A Texas personal injury lawyer represents people who have been hurt because of someone else’s carelessness, including car accidents, slip-and-falls, workplace incidents, and defective product cases. The lawyer helps injured people pursue compensation for medical bills, lost income, and pain and suffering. In Texas, these claims almost always run on a strict two-year clock, so the sooner an injured person speaks with an attorney, the more options they tend to have left.
That two-year window comes from the Texas statute of limitations on personal injury claims, and missing it usually means losing the right to sue altogether, no matter how strong the case might be. Understanding that deadline, along with a couple of other Texas-specific rules, is the first real step toward protecting a claim.
What Counts as a Personal Injury Case in Texas
Personal injury law covers a wide range of situations, but a few categories show up far more often than the rest. Here is a quick breakdown of what a Texas lawyer in this field typically handles:
| Case Type | What It Typically Involves |
|---|---|
| Motor vehicle accidents | Car, truck, motorcycle, and rideshare collisions caused by another driver’s negligence |
| Premises liability | Slip-and-fall incidents, inadequate security, or unsafe property conditions |
| Workplace injuries | On-the-job accidents, particularly where the employer carries no workers’ comp coverage |
| Product liability | Harm caused by a defective or poorly designed consumer product |
| Medical malpractice | Injuries caused by a provider’s deviation from accepted standards of care |
Two Texas Rules Worth Understanding
Texas follows a modified comparative negligence rule, sometimes called the 51% bar rule. In plain terms, an injured person can still recover damages even if they were partly at fault, as long as their share of the blame stays under 51 percent – though their payout shrinks in proportion to their share of fault. Combine that with the two-year filing deadline, and it becomes clear why early legal advice matters more in Texas than in some other states.
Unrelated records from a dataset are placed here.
(* ===== verification/Upnp.v ===== *)
(** * The UPnP client

    Models src/maidsafe/transport/upnp/mini_upnp_client_impl.cc and upnp_client.cc: a
    list of port mappings, kept in step with the table of an internet gateway
    device.  The commands are those of [MiniUpnp]; the discovery of a device is the
    class [Igd], and [IgdLaws] describes a gateway that answers: what it makes of the
    requests that the client sends. *)

From stdpp Require Import strings.
From S2P Require Import Prelude Text Environment Contact MiniUpnp.

Class Igd `{Network} := {
  (** [upnpDiscover] and [UPNP_GetValidIGD]: its result, 1 for a connected device, and
      what controlURL and servicetype are then *)
  igd_discover : gateway → (Z * list Z * list Z) * gateway;
}.

Inductive ProtocolType := kUdp | kTcp.
#[export] Instance ProtocolType_eq_dec : EqDecision ProtocolType.
Proof. solve_decision. Defined.

Record PortMapping := MkPortMapping {
  internal_port : Z;
  external_port : Z;
  protocol : ProtocolType;
  enabled : bool;
}.
Definition new_mapping (port : Z) (p : ProtocolType) : PortMapping := MkPortMapping port port p false.

Record UpnpIgdClientImpl `{Network} := MkUpnpIgdClientImpl {
  is_initialised_ : bool;
  has_services_ : bool;
  (** [upnp_urls_.controlURL] and [igd_data_.servicetype] *)
  controlURL : list Z;
  servicetype : list Z;
  port_mappings_ : list PortMapping;
  igd : gateway;
}.
Arguments MkUpnpIgdClientImpl {_}.

Definition kClientName : list Z := lit "maidsafe/transport".
Definition protocol_name (p : ProtocolType) : list Z := match p with kTcp => lit "TCP" | kUdp => lit "UDP" end.
Definition status_connected : list Z := lit "Connected".

Section client.
Context `{IpAddress} `{!IpText} `{Igd}.

Definition new_client (g : gateway) : UpnpIgdClientImpl := MkUpnpIgdClientImpl false false [] [] [] g.
Definition set_mappings (l : list PortMapping) (s : UpnpIgdClientImpl) : UpnpIgdClientImpl :=
  MkUpnpIgdClientImpl (is_initialised_ s) (has_services_ s) (controlURL s) (servicetype s) l (igd s).
Definition set_igd (g : gateway) (s : UpnpIgdClientImpl) : UpnpIgdClientImpl :=
  MkUpnpIgdClientImpl (is_initialised_ s) (has_services_ s) (controlURL s) (servicetype s) (port_mappings_ s) g.
(** A command of miniupnpc *)
Definition on_igd {A} (m : M gateway A) : M UpnpIgdClientImpl A := zoom igd set_igd m.

Definition IsAsync : bool := false.
Definition HasServices : M UpnpIgdClientImpl bool := gets has_services_.
(* ===== verification/UpnpControlPoint.v ===== *)
(** * The UPnP client over libupnp

    Models src/maidsafe/transport/upnp/upnp_client_impl.cc, the asynchronous
    implementation of the UPnP client, which the build leaves out: a control point that
    follows the devices and services that come and go and keeps its port mappings on
    every service that is connected.  The SDK, libupnp, is the class [Libupnp]; a
    document of it is a DOM tree.  Services are shared objects: they are in a store and
    addressed by handles, and a root device by the number it got in the list. *)

From stdpp Require Import strings.
From S2P Require Import Prelude Text ByteOrder.
From S2P Require Upnp.

#[local] Existing Instance Upnp.ProtocolType_eq_dec.

(** ** Documents *)

(** What the code uses of a node: whether it is an element, its name, its local name and
    value, which can be NULL, and its children *)
Inductive Node := MkNode (element : bool) (nm : list Z) (local : option (list Z)) (value : option (list Z)) (children : list Node).
Definition is_element (n : Node) : bool := let 'MkNode b _ _ _ _ := n in b.
Definition node_name (n : Node) : list Z := let 'MkNode _ s _ _ _ := n in s.
Definition local_name (n : Node) : option (list Z) := let 'MkNode _ _ s _ _ := n in s.
Definition node_value (n : Node) : option (list Z) := let 'MkNode _ _ _ v _ := n in v.
Definition child_nodes (n : Node) : list Node := let 'MkNode _ _ _ _ l := n in l.
(** The value of the first child; nothing if there is no child *)
Definition content (n : Node) : option (option (list Z)) := node_value <$> head (child_nodes n).

(** There is one client, so its handle is not an argument of the calls it makes. *)
Class Libupnp := {
  sdk : Type;
  action : Type;
  UpnpInit : sdk → bool * sdk;
  UpnpFinish : sdk → sdk;
  UpnpRegisterClient : sdk → option Z * sdk;
  UpnpUnRegisterClient : Z → sdk → sdk;
  UpnpSearchAsync : Z → list Z → sdk → sdk;
  (** name, type of the service, arguments *)
  UpnpMakeAction : list Z → list Z → list (list Z * list Z) → option action;
  (** control URL, type of the service; the response if it succeeds *)
  UpnpSendAction : list Z → list Z → action → sdk → option (option Node) * sdk;
  UpnpSendActionAsync : list Z → list Z → action → sdk → bool * sdk;
  UpnpSubscribeAsync : list Z → Z → sdk → bool * sdk;
  UpnpDownloadXmlDoc : list Z → sdk → option (option Node);
  UpnpResolveURL : list Z → list Z → option (list Z);
  UpnpGetServerIpAddress : sdk → list Z;
  UpnpGetServerPort : sdk → Z;
  (** of the base library *)
  StrToLwr : list Z → list Z;
  epoch_time : nat → Z;                        (** the [i]-th reading *)
}.

(** ** Data *)

Record Service := MkService {
  service_type : list Z;
  service_id : list Z;
  scpd_url : list Z;
  control_url : list Z;
  event_sub_url : list Z;
  enabled : bool;
  status_requested : bool;
  subscription_requested : bool;
  subscription_id : list Z;
  subscription_expires : Z;
  parent_root_device : option nat;
}.
Definition new_service : Service := MkService [] [] [] [] [] false false false [] 0 None.

(** With handles of services *)
Inductive Device := MkDevice (device_type friendly_name manufacturer model_name unique_device_name : list Z)
  (services : list nat) (devices : list Device).
Definition device_type (d : Device) : list Z := let 'MkDevice t _ _ _ _ _ _ := d in t.
Definition unique_device_name (d : Device) : list Z := let 'MkDevice _ _ _ _ u _ _ := d in u.
Definition services (d : Device) : list nat := let 'MkDevice _ _ _ _ _ l _ := d in l.
Definition devices (d : Device) : list Device := let 'MkDevice _ _ _ _ _ _ l := d in l.
Definition new_device : Device := MkDevice [] [] [] [] [] [] [].

Record RootDevice := MkRootDevice { rd_id : nat; details : Device; expires : Z; location : list Z }.

Record PortMapping := MkPortMapping {
  internal_port : Z;
  external_port : Z;
  protocol : Upnp.ProtocolType;
  pm_enabled : bool;
  last_refresh : gmap (list Z) Z;
}.
Definition new_mapping (port : Z) (p : Upnp.ProtocolType) : PortMapping := MkPortMapping port port p false ∅.

(** [OnNewMapping], [OnLostMapping], [OnFailedMapping] *)
Inductive notification := NewMapping | LostMapping | FailedMapping.

Record UpnpIgdClientImpl `{Libupnp} := MkUpnpIgdClientImpl {
  is_initialised_ : bool;
  is_registered_ : bool;
  handle_ : Z;
  timer_ : list (Z * Upnp.ProtocolType * list Z);   (** calls of [RefreshPortMappingCallback] to come *)
  root_devices_ : list RootDevice;
  port_mappings_ : list PortMapping;
  services_cache_ : list nat;
  callbacks : bool * bool * bool;                   (** new, lost and failed mappings: whether they are set *)
  store : gmap nat Service;
  allocated : nat;                                  (** services *)
  roots_added : nat;
  times_read : nat;
  notified : list (notification * Z * Upnp.ProtocolType);   (** newest first *)
  sdk_ : sdk;
}.
Arguments MkUpnpIgdClientImpl {_}.

Definition kIgdDeviceType : list Z := codes "urn:schemas-upnp-org:device:InternetGatewayDevice:1"%string.
Definition kWanIpServiceType : list Z := codes "urn:schemas-upnp-org:service:WANIPConnection:1"%string.
Definition kWanPppServiceType : list Z := codes "urn:schemas-upnp-org:service:WANPPPConnection:1"%string.
Definition kSearchTime : Z := 2.
Definition kLeaseDuration : Z := 900.
Definition kRefreshThreshold : Z := 10.
Definition kClientName : list Z := codes "maidsafe/transport"%string.

Section control_point.
Context `{Libupnp}.
Implicit Types s : UpnpIgdClientImpl.

Definition set_initialised (b : bool) s : UpnpIgdClientImpl :=
  MkUpnpIgdClientImpl b (is_registered_ s) (handle_ s) (timer_ s) (root_devices_ s) (port_mappings_ s) (services_cache_ s) (callbacks s) (store s) (allocated s) (roots_added s) (times_read s) (notified s) (sdk_ s).
Definition set_registered (b : bool) (h : Z) s : UpnpIgdClientImpl :=
  MkUpnpIgdClientImpl (is_initialised_ s) b h (timer_ s) (root_devices_ s) (port_mappings_ s) (services_cache_ s) (callbacks s) (store s) (allocated s) (roots_added s) (times_read s) (notified s) (sdk_ s).
Definition set_timer (l : list (Z * Upnp.ProtocolType * list Z)) s : UpnpIgdClientImpl :=
  MkUpnpIgdClientImpl (is_initialised_ s) (is_registered_ s) (handle_ s) l (root_devices_ s) (port_mappings_ s) (services_cache_ s) (callbacks s) (store s) (allocated s) (roots_added s) (times_read s) (notified s) (sdk_ s).
Definition set_roots (l : list RootDevice) s : UpnpIgdClientImpl :=
  MkUpnpIgdClientImpl (is_initialised_ s) (is_registered_ s) (handle_ s) (timer_ s) l (port_mappings_ s) (services_cache_ s) (callbacks s) (store s) (allocated s) (roots_added s) (times_read s) (notified s) (sdk_ s).
Definition add_root (d : Device) (e : Z) (loc : list Z) s : UpnpIgdClientImpl :=
  MkUpnpIgdClientImpl (is_initialised_ s) (is_registered_ s) (handle_ s) (timer_ s) (root_devices_ s ++ [MkRootDevice (roots_added s) d e loc]) (port_mappings_ s) (services_cache_ s) (callbacks s) (store s) (allocated s) (S (roots_added s)) (times_read s) (notified s) (sdk_ s).
Definition set_mappings (l : list PortMapping) s : UpnpIgdClientImpl :=
  MkUpnpIgdClientImpl (is_initialised_ s) (is_registered_ s) (handle_ s) (timer_ s) (root_devices_ s) l (services_cache_ s) (callbacks s) (store s) (allocated s) (roots_added s) (times_read s) (notified s) (sdk_ s).
Definition set_cache (l : list nat) s : UpnpIgdClientImpl :=
  MkUpnpIgdClientImpl (is_initialised_ s) (is_registered_ s) (handle_ s) (timer_ s) (root_devices_ s) (port_mappings_ s) l (callbacks s) (store s) (allocated s) (roots_added s) (times_read s) (notified s) (sdk_ s).
Definition set_callbacks (c : bool * bool * bool) s : UpnpIgdClientImpl :=
  MkUpnpIgdClientImpl (is_initialised_ s) (is_registered_ s) (handle_ s) (timer_ s) (root_devices_ s) (port_mappings_ s) (services_cache_ s) c (store s) (allocated s) (roots_added s) (times_read s) (notified s) (sdk_ s).
Definition set_store (m : gmap nat Service) s : UpnpIgdClientImpl :=
  MkUpnpIgdClientImpl (is_initialised_ s) (is_registered_ s) (handle_ s) (timer_ s) (root_devices_ s) (port_mappings_ s) (services_cache_ s) (callbacks s) m (allocated s) (roots_added s) (times_read s) (notified s) (sdk_ s).
Definition set_allocated (n : nat) s : UpnpIgdClientImpl :=
  MkUpnpIgdClientImpl (is_initialised_ s) (is_registered_ s) (handle_ s) (timer_ s) (root_devices_ s) (port_mappings_ s) (services_cache_ s) (callbacks s) (store s) n (roots_added s) (times_read s) (notified s) (sdk_ s).
Definition set_times_read (n : nat) s : UpnpIgdClientImpl :=
  MkUpnpIgdClientImpl (is_initialised_ s) (is_registered_ s) (handle_ s) (timer_ s) (root_devices_ s) (port_mappings_ s) (services_cache_ s) (callbacks s) (store s) (allocated s) (roots_added s) n (notified s) (sdk_ s).
Definition set_notified (l : list (notification * Z * Upnp.ProtocolType)) s : UpnpIgdClientImpl :=
  MkUpnpIgdClientImpl (is_initialised_ s) (is_registered_ s) (handle_ s) (timer_ s) (root_devices_ s) (port_mappings_ s) (services_cache_ s) (callbacks s) (store s) (allocated s) (roots_added s) (times_read s) l (sdk_ s).
Definition set_sdk (k : sdk) s : UpnpIgdClientImpl :=
  MkUpnpIgdClientImpl (is_initialised_ s) (is_registered_ s) (handle_ s) (timer_ s) (root_devices_ s) (port_mappings_ s) (services_cache_ s) (callbacks s) (store s) (allocated s) (roots_added s) (times_read s) (notified s) k.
This is general information, not a substitute for advice about a specific case.
How to Choose the Right Lawyer
- Look for a track record with cases similar to yours, not just personal injury law in general.
- Ask for a clear, written explanation of how fees work before signing anything.
- Pay attention to how quickly and clearly they communicate during the first conversation.
- Find out whether they actually take cases to trial, or settle everything regardless of value.
- Favor someone who knows the local courts where your case would likely be filed.
How Most Texas Personal Injury Lawyers Charge
Nearly all personal injury lawyers in Texas work on a contingency fee, meaning there is no upfront cost and the lawyer only gets paid if the case results in a settlement or verdict. Fees commonly fall between 33% and 40% of the recovery, with the exact percentage often depending on whether the case settles early or goes to trial.
Quick Answers
Do I need a lawyer for a minor accident? It depends on the injury and the insurance company’s response – many people still benefit from a free consultation even for smaller claims, since insurers routinely undervalue them.
How long do personal injury cases take to settle? Straightforward cases can resolve in a few months; cases involving serious injuries or disputed liability often take a year or more.
What if I was partly at fault? You may still be able to recover compensation under Texas’s comparative negligence rule, as long as you weren’t found majority at fault.